Si tratta di un comune siciliano la cui popolazione è enormemente aumentata negli ultimi anni. Oggi conta più di 7.000 presenze fisse (estate ed inverno).

Il luogo deve il nome all’isolotto che gli sorge innanzi e che la cultura popolare tramanda come Isola delle femmine.

Ma perchè questo nome?

Dovete sapere che sull’isola è presente una torre, ormai abbandonata ed in stato fatiscente (un vero e proprio peccato e scempio). Una prima vecchia storia vuole che in quella torre fossero segregate delle donne che dovessero scontare una qualche pena prevista dalla legge. Una sorta di carcere femminile che poi avrebbe dato il là al nome dell’isolotto.

Ma questa non è l’unica leggenda. Ce ne sono di più dettagliate e struggenti.

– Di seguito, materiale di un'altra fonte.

Lemma split_loop_ok fuel (file : list byte) C (i : nat) :
  0 < C → (Z.of_nat C ≤ max_alloc)%Z → length file - i < fuel →
  split_loop fuel file (Z.of_nat C) (Z.of_nat i) = Some (padded C (drop i file)).
Proof.
  intros HC Hmax. revert i. induction fuel as [|fuel IH]; intros i Hf; [lia|]. simpl.
  case_decide as Hi; unfold zlen in Hi.
  - rewrite slice_ok by (unfold zlen; lia). cbn [mbind option_bind].
    assert (drop i file ≠ []) as Hne.
    { intros E. apply (f_equal length) in E. rewrite length_drop in E. simpl in E. lia. }
    rewrite (padded_cons C (drop i file)) by done. rewrite drop_drop.
    assert (take (Z.to_nat (zlen file - Z.of_nat i)) (drop (Z.to_nat (Z.of_nat i)) file) =
      drop i file) as Hrest.
    { rewrite Nat2Z.id. apply take_ge. unfold zlen. rewrite length_drop. lia. }
    rewrite Hrest.
    assert (slice file (Z.of_nat i) (Min (Z.of_nat i + Z.of_nat C)
      (Z.of_nat i + zlen (drop i file))) = Some (take C (drop i file))) as ->.
    { unfold Min, zlen. rewrite length_drop. case_decide;
        (rewrite slice_ok by (unfold zlen; lia)); rewrite Nat2Z.id; f_equal.
      - f_equal. lia.
      - rewrite !take_ge by (rewrite length_drop; lia). done. }
    cbn [mbind option_bind]. specialize (IH (i + C)).
    rewrite Nat2Z.inj_add in IH. rewrite IH by lia.
    rewrite zlen_take. case_decide as Hshort; unfold zlen in Hshort; rewrite length_drop in *.
    + unfold make_bytes, zlen. rewrite length_drop, decide_True by lia.
      cbn [mbind option_bind]. do 4 f_equal. unfold zeros. f_equal.
      lia.
    + cbn [mbind option_bind]. replace (C - (length file - i)) with 0 by lia.
      by rewrite app_nil_r.
  - rewrite drop_ge by lia. by rewrite padded_nil.
Qed.

Lemma lookup_chunks {A} w c (l : list A) i :
  i < c → chunks w c l !! i = Some (take w (drop (w * i) l)).
Proof.
  revert l i. induction c as [|c IH]; intros l i Hi; [lia|]. destruct i as [|i]; simpl.
  - by rewrite Nat.mul_0_r, drop_0.
  - rewrite IH by lia. rewrite drop_drop. do 3 f_equal. lia.
Qed.

Lemma concat_file_parts C (file : list byte) k :
  length file ≤ k * C → concat (file_part C file <$> seq 0 k) = file.
Proof.
  assert (∀ o, length file ≤ (o + k) * C →
    concat (file_part C file <$> seq o k) = drop (C * o) file) as Hgen.
  { induction k as [|k IH]; intros o Hl; simpl.
    - by rewrite drop_ge by lia.
    - rewrite IH by lia. unfold file_part. rewrite <-(take_drop C (drop (C * o) file)) at 2.
      rewrite drop_drop. do 2 f_equal. lia. }
  intros Hl. rewrite Hgen by lia. by rewrite Nat.mul_0_r, drop_0.
Qed.

(** * The packets of a file *)

Definition encode_packet (x : XNC) : list byte :=
  frame (Type_ x) (ChunkId x) (ChunkSize x) (ChunkNum x) (XVector x ++ XPiece x).

Definition frame_size (encode : bool) : nat :=
  Z.to_nat (if encode then FRAMESIZE_ENC else FRAMESIZE).

(** A packet the server can write. *)
Record valid_packet (encode : bool) (x : XNC) : Prop := {
  valid_type : Type_ x = if encode then TYPE_XNC_ENC else TYPE_XNC;
  valid_id : u32_range (ChunkId x);
  valid_size : u32_range (ChunkSize x);
  valid_num : u32_range (ChunkNum x);
  valid_vector : zlen (XVector x) = if encode then VECTORSIZE else 0%Z;
  valid_piece : zlen (XPiece x) = PIECESIZE;
  valid_end : End_ x = false
}.

Lemma valid_packet_decodes encode x :
  valid_packet encode x →
  length (encode_packet x) = frame_size encode ∧
  DecodeXNCPkt (encode_packet x) = Some (Ok x) ∧ Type_ x ≠ TYPE_END.
Proof.
  destruct x as [t id num size v p e]. intros [Ht Hi Hs Hn Hv Hp He]. simpl in *. subst t e.
  unfold encode_packet. cbn [Type_ ChunkId ChunkSize ChunkNum XVector XPiece]. split.
  - unfold frame_size. enough (zlen (frame (if encode then TYPE_XNC_ENC else TYPE_XNC)
      id size num (v ++ p)) = if encode then FRAMESIZE_ENC else FRAMESIZE) as Hl
      by (rewrite <-Hl; unfold zlen; by rewrite Nat2Z.id).
    rewrite zlen_frame, zlen_app, Hv, Hp. by destruct encode.
  - destruct encode; (split; [|done]).
    + rewrite DecodeXNCPkt_enc by done. done.
    + destruct v as [|? v]; [|unfold zlen in Hv; simpl in Hv; lia].
      rewrite app_nil_l, DecodeXNCPkt_plain by done. done.
Qed.

(** The chunk of the code, the pieces it is cut into and the counts. *)
Definition chunk_len : nat := Z.to_nat CHUNKSIZE.
Definition piece_len : nat := Z.to_nat PIECESIZE.
Definition piece_cnt : nat := Z.to_nat VECTORSIZE.

Lemma lens_Z :
  Z.of_nat chunk_len = CHUNKSIZE ∧ Z.of_nat piece_len = PIECESIZE ∧
  Z.of_nat piece_cnt = VECTORSIZE.
Proof. done. Qed.

Lemma lens_mul : piece_cnt * piece_len = chunk_len.
Proof. unfold piece_cnt, piece_len, chunk_len. by rewrite <-Z2Nat.inj_mul. Qed.

#[local] Opaque chunk_len piece_len piece_cnt CHUNKSIZE PIECESIZE VECTORSIZE CODEDPIECECNT
  FRAMESIZE FRAMESIZE_ENC.

Ltac xnc_lia :=
  pose proof lens_Z as (?Hlc & ?Hlp & ?Hlv); pose proof lens_mul as ?Hlm;
  pose proof xnc_constants as (?Hc1 & ?Hc2 & ?Hc3 & ?Hc4 & ?Hc5 & ?Hc6 & ?Hc7);
  unfold zlen, max_alloc, u32_range in *; lia.

Definition pieces_of (ch : list byte) : list Piece := chunks piece_len piece_cnt ch.

Lemma pieces_of_ok ch :
  length ch = chunk_len →
  length (pieces_of ch) = piece_cnt ∧ Forall (λ p, length p = piece_len) (pieces_of ch) ∧
  concat (pieces_of ch) = ch.
Proof.
  intros Hl. unfold pieces_of. split; [apply length_chunks|]. split.
  - apply chunks_widths. pose proof lens_mul. lia.
  - apply concat_chunks. pose proof lens_mul. lia.
Qed.


Definition size_of (file : list byte) (k i : nat) : Z :=
  if decide (Z.of_nat i = Z.of_nat k - 1)%Z
  then (zlen file - CHUNKSIZE * (Z.of_nat k - 1))%Z else CHUNKSIZE.

Definition plain_packets (file ch : list byte) (k i : nat) : list XNC :=
  decoded_packet TYPE_XNC (Z.of_nat i) (size_of file k i) (Z.of_nat k) [] <$> pieces_of ch.

Definition coded_of `{GaloisField} (rands : Z → Z → nat → list byte) (ch : list byte) (i : nat)
    : list CodedPiece :=
  (λ j, {| Vector := rands (Z.of_nat i) j piece_cnt;
           Data := lincomb piece_len (rands (Z.of_nat i) j piece_cnt) (pieces_of ch) |})
    <$> seqZ 0 CODEDPIECECNT.

Definition coded_packets `{GaloisField} (rands : Z → Z → nat → list byte) (file ch : list byte)
    (k i : nat) : list XNC :=
  (λ c, decoded_packet TYPE_XNC_ENC (Z.of_nat i) (size_of file k i) (Z.of_nat k)
          (Vector c) (Data c)) <$> coded_of rands ch i.

Definition packets_of `{GaloisField} (encode : bool) (rands : Z → Z → nat → list byte)
    (file ch : list byte) (k i : nat) : list XNC :=
  if encode then coded_packets rands file ch k i else plain_packets file ch k i.

Lemma send_pieces_ok pkt_of (write : Z → write_result) ss pkts :
  (∀ s, write s = Written) → Forall2 (λ s pkt, pkt_of s = Some (Ok pkt)) ss pkts →
  send_pieces pkt_of write ss = Some (Continue pkts).
Proof.
  intros Hw. induction 1 as [|s pkt ss pkts Hp _ IH]; [done|].
  simpl. rewrite Hp. simpl. rewrite Hw, IH. done.
Qed.

Lemma Forall2_and_r {A B} (P : A → B → Prop) (Q : B → Prop) l k :
  Forall2 P l k → Forall Q k → Forall2 (λ x y, P x y ∧ Q y) l k.
Proof. induction 1; intros HF; [done|]. apply Forall_cons in HF as [? ?]. constructor; auto. Qed.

Un secondo racconto, infatti, narra che ben 13 giovani donne turche fossero state abbandonate su una barca senza nocchiero, perchè il mare le punisse per le loro colpe.
Dopo giorni e giorni di solo mare e sale le fanciulle approdarono su un isolotto della baia di carini.
Lì vissero per 7 lunghi anni, quando finalmente i parenti, lacerati dal rimorso, le ritrovarono a seguito di lunghe e fiaccanti ricerche.
Una volta che le famiglie si riunirono, decisero di non tornare più indietro. Si stabilirono sulla terra ferma e la chiamarono Capaci (“CCa-paci” ovvero: qui la pace), mentre l’isolotto che si era preso cura delle loro donne fu battezzato: isola delle femmine.

Una terza leggenda, invece, scrive di un conte, il conte di Capaci, innamorato di una bellissima donna che, però, non lo ricambiava.
Spinto dalla gelosia e dall’astio per il rifiuto egli l’avrebbe condannata a condurre una vita di solitudine sulla torre di un isolotto, così che nessuno potesse averla.
Sola e disperata, una notte di maestrale, si suicidò gettandosi tra i flutti che battevano sugli scogli.

Da allora, quando soffia il vento da nord-ovest, si possono ancora sentire le sue grida strazianti di dolore provenire dall’isolotto.

Ma c’è qualcosa di vero?

No.
In realtà il nome di isola delle femmine è stato acquisito dall’isolotto e poi dal comune solo per via un lungo processo di italianizzazione del vecchio nome dell’isolotto. Un tempo lo si conosceva come “insula fimi”, che a sua volta sta per “isola di Eufemio”, un vecchio generale messinese diventato poi governatore bizantino della Sicilia.

La torre non era un carcere, quanto una comoda postazione di avvistamento. Utile per difendersi dall’arrivo improvviso di navi sconosciute.

Oggigiorno l’isola è una riserva naturale gestita dalla LIPU – Lega Italiana Protezione Uccelli.